WHAT YOU ARE ASKED TO DO:
Could you return every line of the material that contains the word "resolvedThisIteration"?

SUPPLIED RECORDS:
(** The [for (iteration < maxIterations && !this.generationCancelled)]
    loop, by the number of iterations that remain. *)
Fixpoint resolve_loop (st : AppState) (cancelled : bool) (remaining : nat)
    (conflictsResolved : nat) (tt : Timetable) : completion (nat * Timetable) :=
  match remaining with
  | O => Normal (conflictsResolved, tt)
  | S n =>
      if cancelled then Normal (conflictsResolved, tt) else
      do conflicts <- findAllConflicts st tt;
      if (length conflicts =? 0)%nat then Normal (conflictsResolved, tt) else
      do pass <- cfold (resolve_step st cancelled) conflicts (0%nat, tt);
      let resolvedThisIteration := fst pass in
      let conflictsResolved := (conflictsResolved + resolvedThisIteration)%nat in
      if (resolvedThisIteration =? 0)%nat then Normal (conflictsResolved, snd pass)
      else resolve_loop st cancelled n conflictsResolved (snd pass)
  end.

(** [resolveConflicts(timetable)]: the count it returns and the grid
    after the call. *)
Definition resolveConflicts (st : AppState) (cancelled : bool) (tt : Timetable)
  : completion (nat * Timetable) :=
  resolve_loop st cancelled maxIterations 0 tt.

(** *** The optimization passes *)

(** [calculateTeacherLoads] of the generator returns the object [loads]
    itself (the one of [ConstraintManager] returns its values). *)
Definition calculateTeacherLoads (st : AppState) (tt : Timetable)
  : completion (gmap string num) :=
  let loads : gmap string num :=
    fold_left (fun loads teacher => <[Teacher.id teacher := Num 0]> loads)
      (teachers st) ∅ in
  cfold (fun loads d =>
    cfold (fun loads period =>
      if is_lesson period then
        do row <- period_row tt d (Period.id period);
        Normal (fold_left (fun loads (cs : string * Slot) =>
                  match teacher_id cs.2 with
                  | Some teacherId =>
                      if truthy (teacher_id cs.2) then incr teacherId loads
                      else loads
                  | None => loads
                  end)
                  (map_to_list (default ∅ row)) loads)
      else Normal loads)
      (periods st) loads)
    this_days loads.

(** [teacherLoads.reduce(...)] where [teacherLoads] is the plain object
    above: a plain object has no method [reduce] (an own property of that
    name would be a number), so the call throws and yields no value. *)
Definition reduce_of_object (teacherLoads : gmap string num) : completion Empty_set :=
  Throw (TypeError "teacherLoads.reduce is not a function").

(** [balanceTeacherWorkload]: the statements after the call of [reduce]
    are never reached. *)
Definition balanceTeacherWorkload (st : AppState) (cancelled : bool)
    (tt : Timetable) : completion Timetable :=
  if cancelled then Normal tt else
  do teacherLoads <- calculateTeacherLoads st tt;
  do sum <- reduce_of_object teacherLoads;
  match sum with end.

(** [distribution[k]++] on an object with ordered keys. *)
Definition obj_incr (k : string) (o : list (string * num)) : list (string * num) :=
  obj_set k (nadd (default NaN (obj_get o k)) (Num 1)) o.

Definition calculateSubjectDistribution (st : AppState) (classId : string)
    (tt : Timetable) : completion (list (string * num)) :=
  let distribution :=
    fold_left (fun distribution subject => obj_set (Subject.id subject) (Num 0) distribution)
      (subjects st) [] in
  cfold (fun distribution d =>
    cfold (fun distribution period =>
      if is_lesson period then
        do slot <- get_slot tt d (Period.id period) classId;
        do slot <- field slot id;
        match subject_id slot with
        | Some subjectId =>
            Normal (if truthy (subject_id slot) then obj_incr subjectId distribution
                    else distribution)
        | None => Normal distribution
        end
      else Normal distribution)
      (periods st) distribution)
    this_days distribution.

(** [arr.includes(x)] on an array that may be [null]. *)
Definition includes_strict (arr : option (list string)) (x : string) : completion bool :=
  match arr with
  | Some l => Normal (existsb (String.eqb x) l)
  | None => Throw (TypeError "Cannot read properties of null")
  end.
(** * Convolutional sequence-to-sequence model ([net.py]): a shallow embedding

    The development follows [net.py] definition by definition:
    [sentence_block_embed], [seq_linear], [ConvGLU], [ConvGLUEncoder],
    [ConvGLUDecoder] (with [attend]) and [Seq2seq] (forward pass and
    [translate]).

    Conventions.
    - An ndarray is its shape together with its contents, the contents
      being read through an index function; the element at an index
      inside the shape is what the Python array holds there.
    - Scalars are binary64 floats ([PrimFloat]) with IEEE infinities,
      signed zeros and NaN.  chainer computes in float32 and reduces in
      an order of its own; a reduction below adds its terms from index 0
      upwards.  No statement below depends on a rounded value.
    - The transcendental functions of the array library ([exp], [log],
      the logistic function) are section variables.
    - Python exceptions are the [Err] results of an error monad.
    - A block of token ids is an ndarray of dtype int32, the only type
      the embedding links take; an id is the integer it holds.
    - The hidden state of shape (batch, units, length, 1) is a rank-3
      array: the trailing axis of size 1 carries no data, so
      [x[:, :, :, None]] and [F.squeeze(x, axis=3)] are the identity on
      the representation. *)

From Stdlib Require Import String.
From Stdlib Require Import Floats ZArith List Bool Arith Lia.
Import ListNotations.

SOLUTION TO THE EXERCISE:
      let resolvedThisIteration := fst pass in
      let conflictsResolved := (conflictsResolved + resolvedThisIteration)%nat in
      if (resolvedThisIteration =? 0)%nat then Normal (conflictsResolved, snd pass)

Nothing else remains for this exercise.